## TASK DETAILS
Return the data below exactly, but only from the line containing "exists (b :: bs)." through the line containing "as [->|[->|[->| ->]]]; lia.", with both of those lines included.

= = = = =

Lemma email_loop_sum (score : Z) (emails : list value) (t : Z) :
  email_loop score emails = Ok t ->
  exists bs, Forall2 (fun e b => email_step 0 e = Ok b) emails bs /\
    t = score + sum_bonuses bs.
Proof.
  revert score. induction emails as [|email rest IH]; intros score.
  - intros [= <-]. exists []. split; [constructor | simpl; lia].
  - cbn [email_loop]. rewrite email_step_shift.
    destruct (email_step 0 email) as [b|x] eqn:Hb; [| discriminate].
    simpl. intros Hrest. destruct (IH _ Hrest) as (bs & Hbs & ->).
    exists (b :: bs). split; [constructor; assumption | simpl; lia].
Qed.

Lemma sum_bonuses_bounds (emails : list value) (bs : list Z) :
  Forall2 (fun e b => email_step 0 e = Ok b) emails bs ->
  0 <= sum_bonuses bs <= 15 * Z.of_nat (length emails) /\ (5 | sum_bonuses bs).
Proof.
  induction 1 as [|e b es bs Hb _ [IH1 IH2]].
  - simpl. split; [lia | apply Z.divide_0_r].
  - cbn [sum_bonuses foldr length]. fold (sum_bonuses bs).
    split.
    + destruct (email_step_bonus e b Hb) as [->|[->|[->| ->]]]; lia.
    + apply Z.divide_add_r; [| exact IH2].
      destruct (email_step_bonus e b Hb) as [->|[->|[->| ->]]].
      * apply Z.divide_0_r.
      * exists 1. reflexivity.
      * exists 2. reflexivity.
      * exists 3. reflexivity.
Qed.

Lemma industry_term_values (v : value) (t : Z) :
  industry_term v = Ok t -> t = 0 \/ t = 10.
Proof.
  unfold industry_term. destruct (truthy v); [| intros [= <-]; auto].
  destruct (py_lower v) as [s|x]; [rewrite bind_Ok | discriminate].
  destruct (str_in s industries); intros [= <-]; auto.
Qed.

Lemma headcount_term_values (v : value) (t : Z) :
  headcount_term v = Ok t -> t = 0 \/ t = 20.
Proof.
  unfold headcount_term. destruct (truthy v); [| intros [= <-]; auto].
  destruct (py_gt v 10) as [[]|x]; simpl; intros [= <-]; auto.
Qed.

= = = = =

## ANSWER
    exists (b :: bs). split; [constructor; assumption | simpl; lia].
Qed.

Lemma sum_bonuses_bounds (emails : list value) (bs : list Z) :
  Forall2 (fun e b => email_step 0 e = Ok b) emails bs ->
  0 <= sum_bonuses bs <= 15 * Z.of_nat (length emails) /\ (5 | sum_bonuses bs).
Proof.
  induction 1 as [|e b es bs Hb _ [IH1 IH2]].
  - simpl. split; [lia | apply Z.divide_0_r].
  - cbn [sum_bonuses foldr length]. fold (sum_bonuses bs).
    split.
    + destruct (email_step_bonus e b Hb) as [->|[->|[->| ->]]]; lia.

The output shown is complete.